▸ WORK REQUEST:
Search the entries for the word "negb". Copy every line where it turns up.
========================
(** What [finalize] leaves, and what it did. *)
Lemma finalize_spec (w w' : World) (e : PixelSetup.FinalizeEnv)
    (r : PixelSetup.result unit) (evs : list PixelSetup.Event) :
  PixelSetup.finalize w e = (r, w', evs) ->
  (exists err, r = PixelSetup.Raise err /\ w' = w
               /\ PixelSetup.rotate_events evs = []
               /\ (PixelSetup.creations evs <= 2)%nat)
  \/ (r = PixelSetup.Ok tt
      /\ (PixelSetup.creations evs <= 2)%nat
      /\ ((w' = snd (generatePublicKey w (PixelSetup.rotation1 e))
           /\ fst (generatePublicKey w (PixelSetup.rotation1 e)) = true
           /\ PixelSetup.rotate_events evs = [PixelSetup.EvRotate true])
          \/ (fst (generatePublicKey w (PixelSetup.rotation1 e)) = false
              /\ w' = snd (generatePublicKey
                             (snd (generatePublicKey w (PixelSetup.rotation1 e)))
                             (PixelSetup.rotation2 e))
              /\ exists r2, PixelSetup.rotate_events evs
                            = [PixelSetup.EvRotate false; PixelSetup.EvRotate r2]))).
Proof.
  unfold PixelSetup.finalize. intros H.
  destruct (generatePublicKey w (PixelSetup.rotation1 e)) as [r1 w1] eqn:H1.
  cbn [fst snd] in *.
  destruct (generatePublicKey w1 (PixelSetup.rotation2 e)) as [r2 w2] eqn:H2.
  cbn [fst snd] in *.
  assert (Hrot : forall cs,
    PixelSetup.rotate_events cs = [] -> (PixelSetup.creations cs <= 2)%nat ->
    (if negb r1
     then (PixelSetup.Ok tt, w2, cs ++ [PixelSetup.EvRotate r1; PixelSetup.EvRotate r2])
     else (PixelSetup.Ok tt, w1, cs ++ [PixelSetup.EvRotate r1])) = (r, w', evs) ->
    r = PixelSetup.Ok tt
    /\ (PixelSetup.creations evs <= 2)%nat
    /\ ((w' = w1 /\ r1 = true
         /\ PixelSetup.rotate_events evs = [PixelSetup.EvRotate true])
        \/ (r1 = false /\ w' = w2
            /\ exists r2', PixelSetup.rotate_events evs
                           = [PixelSetup.EvRotate false; PixelSetup.EvRotate r2']))).
  { intros cs Hcs Hcr Hx. unfold PixelSetup.creations, PixelSetup.rotate_events in *.
    destruct r1; cbn [negb] in Hx; injection Hx as <- <- <-;
      rewrite !List.filter_app, ?length_app; cbn; rewrite Hcs;
      (split; [reflexivity|]); (split; [lia|]); [left|right]; eauto. }
  destruct (PixelSetup.activateWebPixel (PixelSetup.create1 e)) as [[|]|err].
  - right. apply (Hrot [PixelSetup.EvCreate]); [reflexivity | cbn; lia | exact H].
  - destruct (PixelSetup.activateWebPixel (PixelSetup.create2 e)) as [b|err].
    + right.
      apply (Hrot [PixelSetup.EvCreate; PixelSetup.EvCreate]);
        [reflexivity | cbn; lia | exact H].
    + injection H as <- <- <-. left. exists err. cbn. repeat split; lia.
  - injection H as <- <- <-. left. exists err. cbn. repeat split; lia.
Qed.

Lemma finalize_keys_bounded (w w' : World) (e : PixelSetup.FinalizeEnv)
    (r : PixelSetup.result unit) (evs : list PixelSetup.Event) :
  PixelSetup.keys_bounded w ->
  PixelSetup.finalize_purges e ->
  PixelSetup.finalize w e = (r, w', evs) ->
  PixelSetup.keys_bounded w'.
Proof.
  intros Hb [Hp1 Hp2] H.
  destruct (finalize_spec _ _ _ _ _ H) as [(err & _ & -> & _)|(_ & _ & [(-> & _)|(_ & -> & _)])].
  - exact Hb.
  - apply generatePublicKey_keys_bounded; assumption.
  - apply generatePublicKey_keys_bounded; [|assumption].
    apply generatePublicKey_keys_bounded; assumption.
Qed.

Lemma finalize_distinct (w w' : World) (e : PixelSetup.FinalizeEnv)
    (r : PixelSetup.result unit) (evs : list PixelSetup.Event) :
  distinct_kids w ->
  PixelSetup.finalize w e = (r, w', evs) ->
  distinct_kids w'.
Proof.
  intros Hb H.
  destruct (finalize_spec _ _ _ _ _ H) as [(err & _ & -> & _)|(_ & _ & [(-> & _)|(_ & -> & _)])].
  - exact Hb.
  - apply generatePublicKey_distinct, Hb.
  - apply generatePublicKey_distinct, generatePublicKey_distinct, Hb.
Qed.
========================
▸ THE ANSWER:
    (if negb r1
    destruct r1; cbn [negb] in Hx; injection Hx as <- <- <-;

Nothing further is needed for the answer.